Questions for Committee Discussion Are there other endpoints that would be preferred and considered more clinically meaningful? For example: Would significant benefit in one or more specific SLE organ system manifestations (as defined in BILAG) be a relevant primary endpoint? Would a significant steroid-sparing effect with or without a positive trend in disease activity and/or flare be a sufficient primary endpoint?
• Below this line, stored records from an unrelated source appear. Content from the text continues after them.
(** Inserting at the end, when no watchdog expires later. *)
Lemma wd_place_last lo st A F x d :
  wd_repr lo st A F → 0 ≤ lo ≤ d → d ≤ INT_MAX → x ∉ A.*1 → x ∉ F → x ≠ 0 →
  (∀ z tz, (z, tz) ∈ A → tz ≤ d) →
  let dl := i32 (d - tlast 0 A) in
  let st2 := with_activelist (sq_addlast x (g_wdactivelist st) (store st)) st in
  let st' := wupd x (with_active true) (wupd x (with_lag dl) st2) in
  wd_repr lo st' (A ++ [(x, d)]) F ∧ same_calls st st' ∧ wd_errno st' = wd_errno st.
Proof.
  intros Hr Hd Hm HxA HxF Hx0 HA dl st2 st'. pose proof (wr_active _ _ _ _ Hr) as Hq.
  pose proof (wr_times _ _ _ _ Hr) as Ht. apply (ascending_weaken _ 0) in Ht; [|lia].
  apply ascending_tlast in Ht; [|unfold INT_MAX; lia].
  apply (wd_place _ _ st); rewrite ?app_nil_r; try done.
  - apply (wr_lags _ _ _ _ Hr).
  - unfold dl. unfold INT_MAX in *. rewrite (i32_small (d - _)) by lia. apply i32_small. lia.
  - apply ascending_insert; [|lia|done|by intros]. rewrite app_nil_r. apply (wr_times _ _ _ _ Hr).
  - by apply sq_addlast_spec.
  - by apply sq_addlast_only.
Qed.

Lemma wd_insert_spec lo st A F x d :
  wd_repr lo st A F → 0 ≤ lo ≤ d → d ≤ INT_MAX → x ∉ A.*1 → x ∉ F → x ≠ 0 →
  ∃ dl st2, wd_insert x d st = Some (dl, st2) ∧
    let st' := wupd x (with_active true) (wupd x (with_lag dl) st2) in
    wd_repr lo st' (tinsert x d A) F ∧ same_calls st st' ∧ wd_errno st' = wd_errno st.
Proof.
  intros Hr Hd Hm HxA HxF Hx0. pose proof (wr_active _ _ _ _ Hr) as (Hc & _ & H0 & Hh & _).
  unfold wd_insert. rewrite Hh. destruct A as [|[h th] A0].
  { simpl. eexists _, _. split; [reflexivity|]. apply (wd_place_last _ _ [] _ x d) in Hr; try done.
    - unfold tlast in Hr. simpl in Hr. rewrite Z.sub_0_r in Hr.
      unfold INT_MAX in *. rewrite i32_small in Hr by lia. exact Hr.
    - intros ? ? []%not_elem_of_nil. }
  change (default 0 (head (((h, th) :: A0).*1))) with h. simpl in H0.
  rewrite (proj2 (Z.eqb_neq h 0)) by in_list.
  pose proof (wr_lags _ _ _ _ Hr) as [Hl1 Hl2]. pose proof (wr_times _ _ _ _ Hr) as [Ht1 Ht2].
  assert (Hpos : wd_positive (wd_fuel st) (store st) 0 h h = Some (th, h, h)).
  { unfold INT_MAX in *. destruct (wd_fuel st); simpl; rewrite Hl1, i32_small by lia;
      rewrite (proj2 (Z.ltb_ge _ 0)) by lia; simpl; repeat f_equal; lia. }
  rewrite Hpos. cbn [mbind option_bind].
  destruct (wd_shorter_spec (wd_fuel st) (store st) d h th A0 h) as (B & y & ty & C & HA & Hs & HB & HC);
    [done|in_list|done|lia|done|pose proof (wd_length _ _ _ _ Hr) as Hl; simpl in Hl; lia|].
  rewrite Hs. cbn [mbind option_bind]. rewrite HA in *. clear HA Hs Hpos.
  rewrite tinsert_app by done. rewrite fmap_app in HxA. simpl in HxA.
  case_test.
  - eexists _, _. split; [reflexivity|]. simpl. rewrite (proj2 (Z.ltb_lt d ty)) by done.
    eapply wd_place_before; try done. by intros p ->.
  - destruct HC as [HC| ->]; [lia|].
    destruct (wd_parts _ _ _ _ _ _ _ Hr) as (_ & _ & _ & _ & Hq). pose proof Hq as (Hc' & _).
    rewrite (chain_next _ _ _ _ _ Hc' : wnext (wget st y) = 0). simpl.
    rewrite (proj2 (Z.ltb_ge d ty)) by lia.
    eexists _, _. split; [reflexivity|].
    assert (Htl : tlast 0 (B ++ [(y, ty)]) = ty) by (unfold tlast; rewrite fmap_app; simpl; by rewrite last_snoc).
    assert (HxB : x ∉ (B ++ [(y, ty)]).*1) by (rewrite fmap_app; simpl; in_list).
    assert (HBd : ∀ z tz, (z, tz) ∈ B ++ [(y, ty)] → tz ≤ d).
    { intros z tz [Hz|[= -> ->]%list_elem_of_singleton]%elem_of_app; [by eapply HB|lia]. }
    pose proof (wd_place_last _ _ _ _ x d Hr Hd Hm HxB HxF Hx0 HBd) as HP.
    rewrite Htl, <-app_assoc in HP. exact HP.
Qed.
End Ops.
(* ===== verification/Clock.v ===== *)
(** System time: sched/clock_initialize.c, clock_gettime.c, clock_settime.c,
    clock_systimer.c, clock_gettimeofday.c, clock_ticks2time.c,
    clock_time2ticks.c, clock_abstime2ticks.c and lib/time/lib_time.c, without
    CONFIG_RTC and CONFIG_SYSTEM_TIME64.

    The counters and [time_t] are [uint32_t] and wrap ([w32]); [int] and [long]
    have 32 bits ([i32]).  A call that fails leaves [errno]. *)

From stdpp Require Import base numbers list.
From S2P Require Import Prelude Memory Calendar CalendarThms.

Definition OK : Z := 0.
Definition ERROR : Z := -1.
Definition EINVAL : Z := 22.
Definition CLOCK_REALTIME : Z := 0.

(** include/nuttx/clock.h *)
Definition NSEC_PER_SEC : Z := 1000000000.
Definition USEC_PER_SEC : Z := 1000000.
Definition MSEC_PER_SEC : Z := 1000.
Definition NSEC_PER_MSEC : Z := 1000000.
Definition USEC_PER_MSEC : Z := 1000.
Definition NSEC_PER_USEC : Z := 1000.
Definition MSEC_PER_TICK : Z := 10.
Definition TICK_PER_SEC : Z := MSEC_PER_SEC / MSEC_PER_TICK.
Definition NSEC_PER_TICK : Z := MSEC_PER_TICK * NSEC_PER_MSEC.
Definition USEC_PER_TICK : Z := MSEC_PER_TICK * USEC_PER_MSEC.

(** The configured start of time. *)
Definition CONFIG_START_YEAR : Z := 2011.
Definition CONFIG_START_MONTH : Z := 12.
Definition CONFIG_START_DAY : Z := 6.

Record timespec := mk_ts { tv_sec : Z; tv_nsec : Z }.

(** The variables of clock_initialize.c. *)
Record clockst := mk_clock {
  g_system_timer : Z; g_tickbias : Z; g_basetime : timespec; clock_errno : Z
}.

(** ** clock_initialize.c *)

Definition clock_inittime : option timespec :=
  jdn ← clock_calendar2utc CONFIG_START_YEAR CONFIG_START_MONTH CONFIG_START_DAY;
  Some (mk_ts (w32 (jdn * SEC_PER_DAY)) 0).

Definition clock_initialize (st : clockst) : option clockst :=
  base ← clock_inittime;
  Some (mk_clock 0 0 base (clock_errno st)).

Definition clock_timer (st : clockst) : clockst :=
  mk_clock (w32 (g_system_timer st + 1)) (g_tickbias st) (g_basetime st) (clock_errno st).

(** ** clock_systimer.c *)

Definition clock_systimer (st : clockst) : Z := g_system_timer st.

(** ** clock_settime.c, clock_gettime.c *)

Definition clock_settime (clock_id : Z) (tp : timespec) (st : clockst) : Z * clockst :=
  if clock_id =? CLOCK_REALTIME then
    (OK, mk_clock (g_system_timer st) (g_system_timer st) tp (clock_errno st))
  else (ERROR, mk_clock (g_system_timer st) (g_tickbias st) (g_basetime st) EINVAL).

(** The time returned, when the clock exists. *)
Definition clock_gettime (clock_id : Z) (st : clockst) : Z * option timespec * clockst :=
  if clock_id =? CLOCK_REALTIME then
    let msecs := w32 (MSEC_PER_TICK * w32 (g_system_timer st - g_tickbias st)) in
    let secs := msecs / MSEC_PER_SEC in
    let nsecs := w32 ((msecs - secs * MSEC_PER_SEC) * NSEC_PER_MSEC) in
    let secs := w32 (secs + tv_sec (g_basetime st)) in
    let nsecs := w32 (nsecs + w32 (tv_nsec (g_basetime st))) in
    let '(secs, nsecs) :=
      if NSEC_PER_SEC <? nsecs then
        let dwCarrySecs := nsecs / NSEC_PER_SEC in
        (w32 (secs + dwCarrySecs), w32 (nsecs - dwCarrySecs * NSEC_PER_SEC))
      else (secs, nsecs) in
    (OK, Some (mk_ts secs (i32 nsecs)), st)
  else (ERROR, None, mk_clock (g_system_timer st) (g_tickbias st) (g_basetime st) EINVAL).

(** ** clock_gettimeofday.c, lib_time.c *)

(** Seconds and microseconds. *)
Definition gettimeofday (st : clockst) : Z * option (Z * Z) * clockst :=
  let '(ret, ts, st) := clock_gettime CLOCK_REALTIME st in
  if ret =? OK then (ret, (λ ts, (tv_sec ts, Z.quot (tv_nsec ts) NSEC_PER_USEC)) <$> ts, st)
  else (ret, None, st).

Definition time (st : clockst) : Z * clockst :=
  let '(ret, tp, st) := gettimeofday st in
  if ret =? OK then (default 0 (fst <$> tp), st) else (w32 ERROR, st).

(** ** clock_ticks2time.c, clock_time2ticks.c *)

Definition clock_ticks2time (ticks : Z) : Z * timespec :=
  let sec := w32 (Z.quot ticks TICK_PER_SEC) in
  let remainder := i32 (ticks - TICK_PER_SEC * sec) in
  (OK, mk_ts sec (i32 (remainder * NSEC_PER_TICK))).

Definition clock_time2ticks (reltime : timespec) : Z * Z :=
  let relusec := i32 (tv_sec reltime * USEC_PER_SEC + Z.quot (tv_nsec reltime) NSEC_PER_USEC) in
  (OK, Z.quot relusec USEC_PER_TICK).

(** ** clock_abstime2ticks.c *)

(** The result and, when it is OK, the ticks. *)
Definition clock_abstime2ticks (clockid : Z) (abstime : timespec) (st : clockst) : Z * option Z * clockst :=
  let '(ret, currtime, st) := clock_gettime clockid st in
  match currtime with
  | Some currtime =>
      let nsec := i32 (tv_nsec abstime - tv_nsec currtime) in
      let sec := w32 (tv_sec abstime - tv_sec currtime) in
      let reltime := if nsec <? 0 then mk_ts (w32 (sec - 1)) (i32 (nsec + NSEC_PER_SEC)) else mk_ts sec nsec in
      let '(ret, ticks) := clock_time2ticks reltime in
      (ret, Some ticks, st)
  | None => (EINVAL, None, st)
  end.

(** ** Properties *)

Definition nanos (ts : timespec) : Z := tv_sec ts * NSEC_PER_SEC + tv_nsec ts.

Definition ts_valid (ts : timespec) : Prop := 0 ≤ tv_sec ts < 2 ^ 32 ∧ 0 ≤ tv_nsec ts < NSEC_PER_SEC.

(** The clock has run for [n] ticks since it was set to [base]. *)
Definition clock_since (st : clockst) (base : timespec) (n : Z) : Prop :=
  g_basetime st = base ∧ w32 (g_system_timer st - g_tickbias st) = n.

Lemma clock_timer_since st base n : clock_since st base n → n + 1 < 2 ^ 32 →
  clock_since (clock_timer st) base (n + 1).
Proof.
  intros [Hb Hn] Hlt. split; [done|]. simpl. unfold w32 in *.
  rewrite Zminus_mod_idemp_l. rewrite <-Hn in *.
  rewrite <-(Z.mod_small ((g_system_timer st - g_tickbias st) mod 2 ^ 32 + 1) (2 ^ 32)).
  - rewrite Zplus_mod_idemp_l. f_equal. lia.
  - pose proof (Z.mod_pos_bound (g_system_timer st - g_tickbias st) (2 ^ 32)). lia.
Qed.

Lemma clock_timers_since n st base m : clock_since st base m → m + Z.of_nat n < 2 ^ 32 →
  clock_since (Nat.iter n clock_timer st) base (m + Z.of_nat n).
Proof.
  revert m. induction n as [|n IH]; intros m Hs Hlt; [by rewrite Z.add_0_r|].
  rewrite Nat.iter_succ. replace (m + Z.of_nat (S n)) with (m + Z.of_nat n + 1) by lia.
  apply clock_timer_since; [|lia]. apply IH; [done|lia].
Qed.

Lemma clock_gettime_since st base n : clock_since st base n → ts_valid base → 0 ≤ n → n * MSEC_PER_TICK < 2 ^ 32 →
  nanos base + n * NSEC_PER_TICK < 2 ^ 32 * NSEC_PER_SEC →
  ∃ ts, clock_gettime CLOCK_REALTIME st = (OK, Some ts, st) ∧
    nanos ts = nanos base + n * NSEC_PER_TICK ∧ 0 ≤ tv_sec ts ∧ 0 ≤ tv_nsec ts ≤ NSEC_PER_SEC.
Proof.
  intros [Hb Hn] [Hs Hns] H0 Hlt Hmax. unfold clock_gettime, nanos in *. simpl. rewrite Hb, Hn.
  unfold MSEC_PER_TICK, MSEC_PER_SEC, NSEC_PER_MSEC, NSEC_PER_SEC, NSEC_PER_TICK, MSEC_PER_TICK, NSEC_PER_MSEC in *.
  rewrite (w32_small (10 * n)) by lia.
  rewrite (w32_small ((10 * n - _) * _)) by divs.
  rewrite (w32_small (10 * n / 1000 + _)) by divs.
  rewrite (w32_small (tv_nsec base)) by lia.
  rewrite (w32_small (_ + tv_nsec base)) by divs.
  case_test; eexists; (split; [reflexivity|]); cbn [tv_sec tv_nsec].
  - rewrite w32_small, w32_small, i32_small by divs. divs.
  - rewrite i32_small by divs. divs.
Qed.

(** After clock_settime, n ticks of the timer interrupt later, clock_gettime returns the time
    that was set plus n ticks with nanoseconds from 0 to 10^9, and time returns the seconds of that
    instant unless the nanoseconds are exactly 10^9, as long as the milliseconds since the setting
    fit 32 bits. *)
Theorem clock_settime_gettime st tp n :
  ts_valid tp → Z.of_nat n * MSEC_PER_TICK < 2 ^ 32 →
  nanos tp + Z.of_nat n * NSEC_PER_TICK < 2 ^ 32 * NSEC_PER_SEC →
  let st' := Nat.iter n clock_timer (clock_settime CLOCK_REALTIME tp st).2 in
  ∃ ts, clock_gettime CLOCK_REALTIME st' = (OK, Some ts, st') ∧
    nanos ts = nanos tp + Z.of_nat n * NSEC_PER_TICK ∧ 0 ≤ tv_nsec ts ≤ NSEC_PER_SEC ∧
    (tv_nsec ts ≠ NSEC_PER_SEC → time st' = ((nanos tp + Z.of_nat n * NSEC_PER_TICK) / NSEC_PER_SEC, st')).
Proof.
  intros Hv Hn Hmax st'.
  assert (Hs : clock_since (clock_settime CLOCK_REALTIME tp st).2 tp 0).
  { split; [done|]. simpl. unfold w32. by rewrite Z.sub_diag. }
  apply (clock_timers_since n) in Hs; [|unfold MSEC_PER_TICK in Hn; lia].
  rewrite Z.add_0_l in Hs. destruct (clock_gettime_since _ _ _ Hs Hv ltac:(lia) Hn Hmax) as (ts & E & Hts & Hsec & Hns).
  fold st' in E. exists ts. split_and!; [done|done|lia|lia|]. intros Hne. unfold time, gettimeofday. rewrite E. simpl.
  f_equal. rewrite <-Hts. unfold nanos, NSEC_PER_SEC in *. divs.
Qed.

(** Times of less than half an hour convert to the ticks that fit. *)
Lemma clock_time2ticks_spec ts : 0 ≤ tv_sec ts → 0 ≤ tv_nsec ts < NSEC_PER_SEC →
  nanos ts < 2147483648 * NSEC_PER_USEC → clock_time2ticks ts = (OK, nanos ts / NSEC_PER_TICK).
Proof.
  intros Hs Hn Hlt. unfold clock_time2ticks, nanos in *.
  unfold USEC_PER_SEC, NSEC_PER_USEC, NSEC_PER_SEC, USEC_PER_TICK, NSEC_PER_TICK, MSEC_PER_TICK,
    USEC_PER_MSEC, NSEC_PER_MSEC in *.
  rewrite (Z.quot_div_nonneg (tv_nsec ts)) by lia. rewrite i32_small by divs.
  rewrite Z.quot_div_nonneg by divs. f_equal. divs.
Qed.

(** Converting ticks to a relative time and back gives the same number of ticks, for times
    below 2^31 microseconds. *)
Theorem clock_ticks_roundtrip ticks : 0 ≤ ticks ≤ 214748 →
  nanos (clock_ticks2time ticks).2 = ticks * NSEC_PER_TICK ∧
  clock_time2ticks (clock_ticks2time ticks).2 = (OK, ticks).
Proof.
  intros Ht. unfold clock_ticks2time. change TICK_PER_SEC with 100. change NSEC_PER_TICK with 10000000.
  cbn [snd]. rewrite (Z.quot_div_nonneg ticks) by lia. rewrite (w32_small (ticks / 100)) by divs.
  rewrite (i32_small (ticks - _)) by divs. rewrite (i32_small (_ * 10000000)) by divs.
  assert (E : nanos (mk_ts (ticks / 100) ((ticks - 100 * (ticks / 100)) * 10000000)) = ticks * 10000000)
    by (unfold nanos, NSEC_PER_SEC; simpl; divs).
  split; [exact E|]. rewrite clock_time2ticks_spec.
  - rewrite E. f_equal. by apply Z.div_mul.
  - simpl. divs.
  - unfold NSEC_PER_SEC. simpl. divs.
  - rewrite E. unfold NSEC_PER_USEC. lia.
Qed.

(** Signed arithmetic that wrapped gives the value in range. *)
Lemma i32_wrap x y k : x = y + k * 2 ^ 32 → - 2 ^ 31 ≤ y < 2 ^ 31 → i32 x = y.
Proof. intros -> ?. unfold i32. rewrite Z.add_shuffle0, Z.mod_add by lia. rewrite Z.mod_small; lia. Qed.

Lemma clock_time2ticks_wrap sec nsec k d : 0 ≤ nsec → (sec - k * 2 ^ 32) * NSEC_PER_SEC + nsec = d →
  Z.abs d < 2147483648 * NSEC_PER_USEC →
  clock_time2ticks (mk_ts sec nsec) = (OK, Z.quot (d / NSEC_PER_USEC) USEC_PER_TICK).
Proof.
  intros Hn <- Hd. unfold clock_time2ticks. cbn [tv_sec tv_nsec]. unfold NSEC_PER_USEC, NSEC_PER_SEC, USEC_PER_SEC in *.
  assert (E : ((sec - k * 2 ^ 32) * 1000000000 + nsec) / 1000 = (sec - k * 2 ^ 32) * 1000000 + nsec / 1000).
  { replace (_ * 1000000000 + nsec) with (nsec + ((sec - k * 2 ^ 32) * 1000000) * 1000) by lia.
    rewrite Z.div_add by lia. lia. }
  rewrite (i32_wrap _ (((sec - k * 2 ^ 32) * 1000000000 + nsec) / 1000) (k * 1000000)); [done|..].
  - rewrite Z.quot_div_nonneg, E by lia. lia.
  - split; [apply Z.div_le_lower_bound|apply Z.div_lt_upper_bound]; lia.
Qed.

(** A deadline less than 2147 seconds away, in the future or in the past. *)
Lemma clock_abstime2ticks_spec st base n abstime :
  clock_since st base n → ts_valid base → 0 ≤ n → n * MSEC_PER_TICK < 2 ^ 32 →
  let now := nanos base + n * NSEC_PER_TICK in
  0 ≤ tv_sec abstime < 2 ^ 32 → 0 ≤ tv_nsec abstime ≤ NSEC_PER_SEC →
  now < 2 ^ 32 * NSEC_PER_SEC → Z.abs (nanos abstime - now) < 2147 * NSEC_PER_SEC →
  clock_abstime2ticks CLOCK_REALTIME abstime st =
    (OK, Some (Z.quot ((nanos abstime - now) / NSEC_PER_USEC) USEC_PER_TICK), st).
Proof.
  intros Hs Hv H0 Hn now Ha1 Ha2 Hmax Hnow.
  destruct (clock_gettime_since _ _ _ Hs Hv H0 Hn Hmax) as (ts & E & Hts & Hsec & Hns).
  unfold clock_abstime2ticks. rewrite E. fold now in Hts. clearbody now.
  unfold nanos, NSEC_PER_SEC in *. rewrite (i32_small (_ - _)) by lia.
  set (d := tv_sec abstime - tv_sec ts). case_test.
  - rewrite i32_small by lia. unfold w32.
    rewrite (clock_time2ticks_wrap _ _ (- ((d mod 2 ^ 32 - 1) / 2 ^ 32) - d / 2 ^ 32)
      (tv_sec abstime * 1000000000 + tv_nsec abstime - now)); [done|lia| |unfold NSEC_PER_USEC; lia].
    unfold NSEC_PER_SEC. rewrite (Z.mod_eq (d mod 2 ^ 32 - 1)), (Z.mod_eq d) by lia. unfold d. lia.
  - unfold w32. rewrite (clock_time2ticks_wrap _ _ (- (d / 2 ^ 32))
      (tv_sec abstime * 1000000000 + tv_nsec abstime - now)); [done|lia| |unfold NSEC_PER_USEC; lia].
    unfold NSEC_PER_SEC. rewrite (Z.mod_eq d) by lia. unfold d. lia.
Qed.

(** clock_abstime2ticks returns the number of whole ticks from the current time to a later
    absolute time, for delays below 2^31 microseconds. *)
Theorem clock_abstime2ticks_correct st base n abstime :
  clock_since st base n → ts_valid base → 0 ≤ n → n * MSEC_PER_TICK < 2 ^ 32 →
  let now := nanos base + n * NSEC_PER_TICK in
  ts_valid abstime → now < 2 ^ 32 * NSEC_PER_SEC → now ≤ nanos abstime < now + 2147 * NSEC_PER_SEC →
  clock_abstime2ticks CLOCK_REALTIME abstime st = (OK, Some ((nanos abstime - now) / NSEC_PER_TICK), st).
Proof.
  intros Hs Hv H0 Hn now [Ha1 Ha2] Hmax Hnow.
  rewrite (clock_abstime2ticks_spec st base n) by (done || lia). fold now.
  rewrite Z.quot_div_nonneg, Z.div_div; [done|done..|by apply Z.div_pos; [lia|]|done].
Qed.

(** ** Defects *)

(** Finding: half a second after 100.5 s the clock shows 100 s and 10^9 ns. *)
Theorem clock_gettime_full_second :
  let st := mk_clock 50 0 (mk_ts 100 500000000) 0 in
  clock_gettime CLOCK_REALTIME st = (OK, Some (mk_ts 100 1000000000), st).
Proof. vm_compute. reflexivity. Qed.

(** Finding: a delay of 2148 s converts to a negative number of ticks. *)
Theorem clock_time2ticks_wraps : clock_time2ticks (mk_ts 2148 0) = (OK, -214696).
Proof. vm_compute. reflexivity. Qed.

(** Finding: the configured start, 2011-12-06, becomes the time 3586260992, not
    1323129600. *)
Theorem clock_initialize_start st :
  clock_initialize st = Some (mk_clock 0 0 (mk_ts 3586260992 0) (clock_errno st)) ∧
  day_number (2011, 12, 6) * SEC_PER_DAY = 1323129600.
Proof. vm_compute. done. Qed.

(** ** Witnesses *)

Lemma clock_settime_gettime_witness :
  let st := Nat.iter 7 clock_timer (clock_settime 0 (mk_ts 5 950000000) (mk_clock 0xfffffffd 0 (mk_ts 0 0) 0)).2 in
  ∃ ts, clock_gettime 0 st = (OK, Some ts, st) ∧ nanos ts = 6020000000.
Proof.
  destruct (clock_settime_gettime (mk_clock 0xfffffffd 0 (mk_ts 0 0) 0) (mk_ts 5 950000000) 7)
    as (ts & E & Hn & _).
  - split; simpl; unfold NSEC_PER_SEC; lia.
  - vm_compute. reflexivity.
  - vm_compute. reflexivity.
  - exists ts. split; [exact E|exact Hn].
Defined.

Lemma clock_ticks_roundtrip_witness :
  nanos (clock_ticks2time 214748).2 = 2147480000000 ∧
  clock_time2ticks (clock_ticks2time 214748).2 = (OK, 214748).
Proof. apply (clock_ticks_roundtrip 214748). lia. Defined.

Lemma clock_abstime2ticks_correct_witness :
  clock_abstime2ticks 0 (mk_ts 8 100000000) (mk_clock 107 100 (mk_ts 5 950000000) 0) =
  (OK, Some 208, mk_clock 107 100 (mk_ts 5 950000000) 0).
Proof.
  apply (clock_abstime2ticks_correct (mk_clock 107 100 (mk_ts 5 950000000) 0) (mk_ts 5 950000000) 7);
    try (split; simpl; unfold NSEC_PER_SEC; lia); try (vm_compute; reflexivity); try lia.
  - split; [reflexivity|vm_compute; reflexivity].
  - split; vm_compute; [discriminate|reflexivity].
Defined.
Which endpoint would be the most compelling as a primary endpoint in a pivotal trial?
Questions for Committee Discussion Several other clinical endpoints and markers of biological activity are being explored Which are believed to be the more meaningful? Is there currently sufficient evidence to consider any of these biomarkers reasonably likely to predict clinical benefit?